Hugh The Emperor of Disgust. Sounds pretty heavy.
Stephen Heavy?
Hugh What's it about?
Stephen You haven't read it?
Hugh Well, for the viewers, you know. They haven't,
obviously. It isn't published till tomorrow is it?
How can they have done!!!
Hugh punches Stephen on the arm.
Stephen Oh, I see. Well it isn't very easy to tell you the
plot precisely because it is rather complicated.
Hugh Highbrow stuff I'll bet. Where's it set?
Stephen Set? Well the action of the novel takes place over
several different centuries and a number of different -
Hugh Tell me, do you use a word processor? Thing I've
always wanted to know about writers, you know,
how they set about it. Pencil, pen, typewriter.
All that.
Stephen Well I use a word processor as a matter of fact. I
used to use a typewriter, but -
Hugh How many novels then, have you had, in fact,
published?
Stephen The Emperor of Disgust will be my seventh.
Hugh Seventh? You take it pretty seriously, then?
Stephen Yes, yes indeed I do. I do take it seriously. Very
seriously. It's my job you see. My living.
Hugh Right. Right. Yeah. Tell me, where do you get
your characters from? From real life?
Stephen Well usually I suppose they're an amalgam,
you know.
Hugh You gonna put me in one of your books then?
Stephen Well I think I might actually.
Hugh (Thrilled with the idea) Yeah!?
Stephen Yes. I really think you are one of the most
repellent and flatulent-minded people I've ever
met. In many respects ideal fodder for the novelist.

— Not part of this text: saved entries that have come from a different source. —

(* ===== verification/Connectivity.v ===== *)
(** * Connectivity backends ([src/connectivity])

    The trait [Connectivity] (mod.rs) is the class [ConnectivityOps]; what the
    synchronization protocol relies on is the class [ConnectivityLaws], which
    [LocalConnectivity] (local_connectivity.rs) and [NullConnectivity]
    (null_connectivity.rs) satisfy.

    [LocalConnectivity] shares each server by an [Arc]: [lc_arcs] is the store of
    server objects by address, [datatype_servers] maps resource identifiers to
    addresses.  [register] and [push_pull] take the two locks one after the
    other, so each is composed of two atomic steps that other clients can
    interleave. *)

From Stdlib Require Import Sorting.Sorted.
From S2P Require Import Prelude Types Errors Operations Crdts PushBuffer Pack Handler Mutable PullHandler Server.

(** ** mod.rs: the trait

    The first argument of [conn_push_pull] is [get_subscribe_snapshot] of the
    registered datatypes, by the address of their core. *)
Class ConnectivityOps (C : Type) : Type := {
  conn_register : Attribute -> Z -> C -> C;
  conn_push_pull : (Z -> Transaction) -> PushPullPack -> M C ServerCall ConnectivityError PushPullPack;
  conn_is_realtime : C -> bool;
}.

(** ** local_connectivity.rs *)
Record LocalConnectivity : Type := mkLocalConnectivity {
  lc_arcs : gmap Z LocalDatatypeServer;
  datatype_servers : gmap string Z;
  lc_fresh : Z;                         (* the next address [Arc::new] returns *)
  lc_is_realtime : bool;
}.

Definition LocalConnectivity_new_arc : LocalConnectivity := mkLocalConnectivity ∅ ∅ 0 true.

Definition get_local_datatype_server (resource_id : string) (lc : LocalConnectivity) : option Z :=
  datatype_servers lc !! resource_id.

Definition LocalConnectivity_set_realtime (tf : bool) (lc : LocalConnectivity)
    : LocalConnectivity :=
  mkLocalConnectivity (lc_arcs lc) (datatype_servers lc) (lc_fresh lc) tf.

Definition lc_set_arcs (arcs : gmap Z LocalDatatypeServer) (lc : LocalConnectivity)
    : LocalConnectivity :=
  mkLocalConnectivity arcs (datatype_servers lc) (lc_fresh lc) (lc_is_realtime lc).

(** [entry(resource_id).or_insert_with(..).clone()] under the table's lock. *)
Definition register_entry (attr : Attribute) (lc : LocalConnectivity) : Z * LocalConnectivity :=
  match datatype_servers lc !! Attribute_resource_id attr with
  | Some arc => (arc, lc)
  | None =>
      (lc_fresh lc,
       mkLocalConnectivity (<[lc_fresh lc := Server_new attr]> (lc_arcs lc))
         (<[Attribute_resource_id attr := lc_fresh lc]> (datatype_servers lc))
         (lc_fresh lc + 1) (lc_is_realtime lc))
  end.

(** [server.write().insert_client_item(wired, sender)]. *)
Definition register_client (arc : Z) (cuid : Cuid) (core : Z) (lc : LocalConnectivity)
    : LocalConnectivity :=
  lc_set_arcs (alter (Server_insert_client_item cuid core) arc (lc_arcs lc)) lc.

Definition LocalConnectivity_register (attr : Attribute) (core : Z) (lc : LocalConnectivity)
    : LocalConnectivity :=
  let '(arc, lc) := register_entry attr lc in
  register_client arc (Attribute_get_cuid attr) core lc.
Definition channel_error (ch : string) : DatatypeError :=
  InternalReason_into_error (EventLoop_ (ch +:+ " channel error RecvError; stopping event loop")).

(** [recv(rx) -> event => event.map_err(..)]; [None] when the branch is not ready. *)
Definition recv_branch (ch : string) (q : Q) (set : Q -> LoopState -> LoopState) (s : LoopState)
    : option (result DatatypeError Event * LoopState) :=
  match q_recv q with
  | Received e q' => Some (Ok e, set q' s)
  | Empty => None
  | Disconnected => Some (Err (channel_error ch), s)
  end.

(** The mode's first match: whether to push, the delay, and the iterator. *)
Definition receive_mode (s : LoopState) : bool * option Z * LoopState :=
  match ls_mode s with
  | Normal => (true, None, s)
  | Stopped => (false, None, s)
  | BackOffMode =>
      let backoff_iter := match ls_backoff s with Some b => b | None => build end in
      let '(d, backoff_iter) := next backoff_iter in
      (false, Some (default BACKOFF_MAX_DELAY d), ls_set_backoff (Some backoff_iter) s)
  end.

Definition receive_event (branch : Branch) (s : LoopState)
    : option (result DatatypeError Event * LoopState) :=
  let '(push_if_needed, backoff_duration, s) := receive_mode s in
  if push_if_needed && wp_push_if_needed (ls_wired s)
  then Some (Ok (PushTransaction None), s)
  else
    match backoff_duration with
    | Some _ =>
        match branch with
        | RecvUnbounded => recv_branch "unbounded" (ls_unbounded s) ls_set_unbounded s
        | DefaultTimeout => Some (Ok BackOff, ls_set_mode Normal s)
        | RecvBounded => None
        end
    | None =>
        match branch with
        | RecvUnbounded => recv_branch "unbounded" (ls_unbounded s) ls_set_unbounded s
        | RecvBounded => recv_branch "bounded" (ls_bounded s) ls_set_bounded s
        | DefaultTimeout => None
        end
    end.

Definition process_blocking_resp (blocking_resp_tx : option Z) (err : option DatatypeError)
    : list LoopOut :=
  match blocking_resp_tx with
  | Some sender => [Respond sender err]
  | None => []
  end.

(** The body of the loop for a received event. *)
Definition handle_push (resp_tx : option Z) (s : LoopState) : LoopState * list LoopOut :=
  match ls_mode s with
  | Stopped =>
      (s, process_blocking_resp resp_tx
            (Some (InternalReason_into_error (EventLoop_ "event loop stopped"))))
  | _ =>
      let '(r, wired) := wp_push_pull (ls_wired s) in
      let s := ls_set_wired wired s in
      match r with
      | Ok _ =>
          (ls_set_backoff None (ls_set_mode Normal s), process_blocking_resp resp_tx None)
      | Err dewa =>
          let mode := LoopMode_from (recovery dewa) in
          let s := ls_set_mode mode s in
          let w := if decide (mode = BackOffMode) then [EmitBackoff] else [] in
          let s := ls_set_wired (wp_handle_error (error dewa) (recovery dewa) (ls_wired s)) s in
          let s := if decide (mode = BackOffMode) then s else ls_set_backoff None s in
          (s, w ++ process_blocking_resp resp_tx (Some (error dewa)))
      | Panic why => (ls_set_status (Unwinding why) s, [])
      | Blocked => (ls_set_status Hung s, [])
      end
  end.

Definition handle_event (ev : result DatatypeError Event) (s : LoopState)
    : LoopState * list LoopOut :=
  match ev with
  | Ok (Stop tx) => (ls_set_status Finished s, [StopAck tx])
  | Ok (PushTransaction resp_tx) => handle_push resp_tx s
  | Ok BackOff => (s, [])
  | Ok (Notify notify) =>
      if wp_handle_notification notify (ls_wired s)
      then (ls_set_bounded (q_try_send (PushTransaction None) (ls_bounded s)).2 s, [])
      else (s, [])
  | Err err => (ls_set_wired (wp_handle_error err Disable (ls_wired s)) s, [])
  | Panic why => (ls_set_status (Unwinding why) s, [])
  | Blocked => (ls_set_status Hung s, [])
  end.

(** One turn of the loop. *)
Definition loop_turn (branch : Branch) (s : LoopState) : option (LoopState * list LoopOut) :=
  match ls_status s with
  | Running =>
      '(ev, s) ← receive_event branch s;
      Some (handle_event ev s)
  | _ => None
  end.

(** [n] turns, for the branches taken. *)
Fixpoint loop_run (branches : list Branch) (s : LoopState) : option (LoopState * list LoopOut) :=
  match branches with
  | [] => Some (s, [])
  | b :: branches =>
      '(s, w) ← loop_turn b s;
      '(s, w') ← loop_run branches s;
      Some (s, w ++ w')
  end.
End loop.

Arguments LoopState S Q B : clear implicits.

(** ** Senders *)
Section senders.
Context {Q : Type} `{Channel Q}.

Definition send_to_unbounded (ev : Event) (unbounded : Q) : result DatatypeError unit * Q :=
  q_try_send ev unbounded.

Definition send_to_bounded (ev : Event) (bounded : Q) : result DatatypeError unit * Q :=
  q_try_send ev bounded.

Definition send_push_transaction_with_best_effort (is_realtime : bool) (bounded : Q) : Q :=
  if negb is_realtime then bounded else (send_to_bounded (PushTransaction None) bounded).2.

(** [reply] is what arrives on the one-shot channel [tx]: [None] when its sender
    was dropped. *)
Definition send_push_transaction_with_guarantee (tx : Z)
    (reply : option (option DatatypeError)) (unbounded : Q) : result DatatypeError unit * Q :=
  let '(r, unbounded) := send_to_unbounded (PushTransaction (Some tx)) unbounded in
  (match r with
   | Ok _ =>
       match reply with
       | Some (Some err) => Err err
       | Some None => Ok tt
       | None => Err (InternalReason_into_error (EventLoop_
                   "failed to receive response of sync(): channel closed"))
       end
   | Err e => Err e
   | Panic why => Panic why
   | Blocked => Blocked
   end, unbounded).

(** The acknowledgment is awaited and its absence only logged. *)
Definition send_stop (tx : Z) (unbounded : Q) : Q := (send_to_unbounded (Stop tx) unbounded).2.
End senders.

(** ** Instances *)

(** A channel as the list of its events. *)
Record ListChannel : Type := mkListChannel {
  lq_events : list Event;
  lq_capacity : option nat;
  lq_disconnected : bool;
}.

Definition lq_full (q : ListChannel) : bool :=
  match lq_capacity q with
  | Some n => (n <=? length (lq_events q))%nat
  | None => false
  end.

Definition lq_try_send (e : Event) (q : ListChannel) : result DatatypeError unit * ListChannel :=
  if lq_full q then (Err (InternalReason_into_error (EventLoop_ "Full(..)")), q)
  else (Ok tt, mkListChannel (lq_events q ++ [e]) (lq_capacity q) (lq_disconnected q)).

Definition lq_recv (q : ListChannel) : RecvResult ListChannel :=
  match lq_events q with
  | e :: es => Received e (mkListChannel es (lq_capacity q) (lq_disconnected q))
  | [] => if lq_disconnected q then Disconnected else Empty
  end.

#[export, refine] Instance list_channel : Channel ListChannel :=
  {| q_contents := lq_events; q_full := lq_full; q_try_send := lq_try_send; q_recv := lq_recv;
     q_connected := fun q => negb (lq_disconnected q) |}.
Proof.
  - intros q e es Hq. unfold lq_recv. rewrite Hq. by eexists.
  - intros q e q'. unfold lq_recv. destruct (lq_events q); [by destruct (lq_disconnected q)|].
    by intros [= <- <-].
  - intros q e Hf. unfold lq_try_send. rewrite Hf. by eexists.
  - intros q e Hf. unfold lq_try_send. rewrite Hf. by eexists.
  - intros q Hc. unfold lq_recv. apply negb_true_iff in Hc. rewrite Hc. by destruct (lq_events q).
  - intros q e q'. unfold lq_recv. destruct (lq_events q); [by destruct (lq_disconnected q)|].
    by intros [= <- <-].
  - intros q e. unfold lq_try_send. by destruct (lq_full q).
Defined.

Definition bounded_channel : ListChannel := mkListChannel [] (Some 1%nat) false.
Definition unbounded_channel : ListChannel := mkListChannel [] None false.

(** The wired datatype of a core in a world. *)
Definition with_core {C A} (core : Z) (dflt : A) (f : MutableDatatype -> A) (w : World C) : A :=
  match w_cores w !! core with Some m => f m | None => dflt end.

#[export] Instance world_port {C} `{ConnectivityOps C} (now core : Z) : WiredPort (World C) :=
  {| wp_push_if_needed := push_if_needed core;
     wp_push_pull := fun w => (Wired_push_pull now core w).1;
     wp_handle_error := fun err rec w => final (on_core core (handle_error err rec) w);
     wp_handle_notification := fun n => with_core core false (handle_notification n) |}.

(** ** Lemmas *)
Section loop_lemmas.
Context {S Q B : Type} `{WiredPort S} `{Channel Q}.
Context (build : B) (next : B -> option Z * B).
Implicit Types (s : LoopState S Q B).

(** Both channels have a living sender, as the [EventLoop] object guarantees. *)
Definition connected (s : LoopState S Q B) : Prop :=
  q_connected (ls_bounded s) = true /\ q_connected (ls_unbounded s) = true.

Lemma loop_turn_inv b s s' w :
  loop_turn build next b s = Some (s', w) ->
  ls_status s = Running /\
  exists ev s1, receive_event build next b s = Some (ev, s1) /\ handle_event ev s1 = (s', w).
Proof.
  unfold loop_turn. destruct (ls_status s); try done.
  destruct (receive_event build next b s) as [[ev s1]|]; simpl; [|done].
  intros [= Hh]. split; [done|]. by exists ev, s1.
Qed.

(** Receiving in a mode other than [Normal] comes from a channel or a timeout. *)
Lemma receive_stopped b s ev s1 : ls_mode s = Stopped ->
  receive_event build next b s = Some (ev, s1) ->
  (exists e, ev = Ok e /\ ls_wired s1 = ls_wired s /\ ls_mode s1 = Stopped /\
     ls_status s1 = ls_status s /\
     (connected s -> connected s1)) \/
  (exists err, ev = Err err /\ s1 = s /\
     (q_recv (ls_bounded s) = Disconnected \/ q_recv (ls_unbounded s) = Disconnected)).
Proof.
  intros Hm. unfold receive_event, receive_mode. rewrite Hm. cbn [andb].
  destruct b; unfold recv_branch; [| |done].
  - destruct (q_recv (ls_unbounded s)) as [e q'| |] eqn:Hr; [| done|]; intros [= <- <-].
    + left. exists e. split_and!; try done. unfold connected. simpl.
      by rewrite (q_recv_keeps _ _ _ Hr).
    + right. eexists. split_and!; try done. by right.
  - destruct (q_recv (ls_bounded s)) as [e q'| |] eqn:Hr; [| done|]; intros [= <- <-].
    + left. exists e. split_and!; try done. unfold connected. simpl.
      by rewrite (q_recv_keeps _ _ _ Hr).
    + right. eexists. split_and!; try done. by left.
Qed.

Hugh laughs in an "isn't this geezer just brilliant?"
kind of a way.
Stephen I don't know what you're laughing at, I find you
mindless, vapid and irrelevant.
Hugh (Still laughing) Seriously, Richard, what's the -
Stephen I am being serious, you repulsive ball of spittle.
And who the hell told you you could call me
Richard? You're rotting in hell and you haven't the
faintest idea of it, have you?
Hugh The last book you wrote ...
Stephen Last book I wrote! You haven't a clue about the
last book I wrote have you, except from what that
daffy researcher you sent round tells you? Your
head is crammed with so much pappy drivel and
greasy bigotry and brash ignorance that there isn't
room in it for one single idea, is there?
Hugh This is brilliant.
Stephen Oh it's brilliant is it? It's "good television" I
suppose. It shows you at the cutting edge of
dangerous broadcasting. You're about as dangerous
as a chocolate "Hob Nob".
Hugh mugs to the camera.
Look at you, sitting there like a ... like a fat,
smug ... a fat smug ... (Breaking out of character
and talking to someone off camera) Sorry I've
forgotten the next bit, "a fat smug ... "
Hugh (Also addressing someone off) Vince, we go live on air
in ten minutes, I thought he knew his lines. What's
going on?
Stephen Sorry, I'm a bit nervous.
Hugh (Coaching) "a fat smug git who's just won a ..."
Stephen (With Hugh coaching) Oh yes, a fat smug git
who's just won a BAFTA. Have you any idea how
degrading and demeaning to the human spirit
people like you are?
Hugh Great, then I'll ask you where your book is on
sale, how much it costs and we'll play you out.
Stephen Alright.
Hugh Then I'll do a bit of chat, "blah-di-blah-di-blah-
di-blah" and bang, bang, bang. And, what's next?
VOX POP
Hugh Sex and violence, really. That kind
of thing. We're a small company,
but things are very busy at the
moment.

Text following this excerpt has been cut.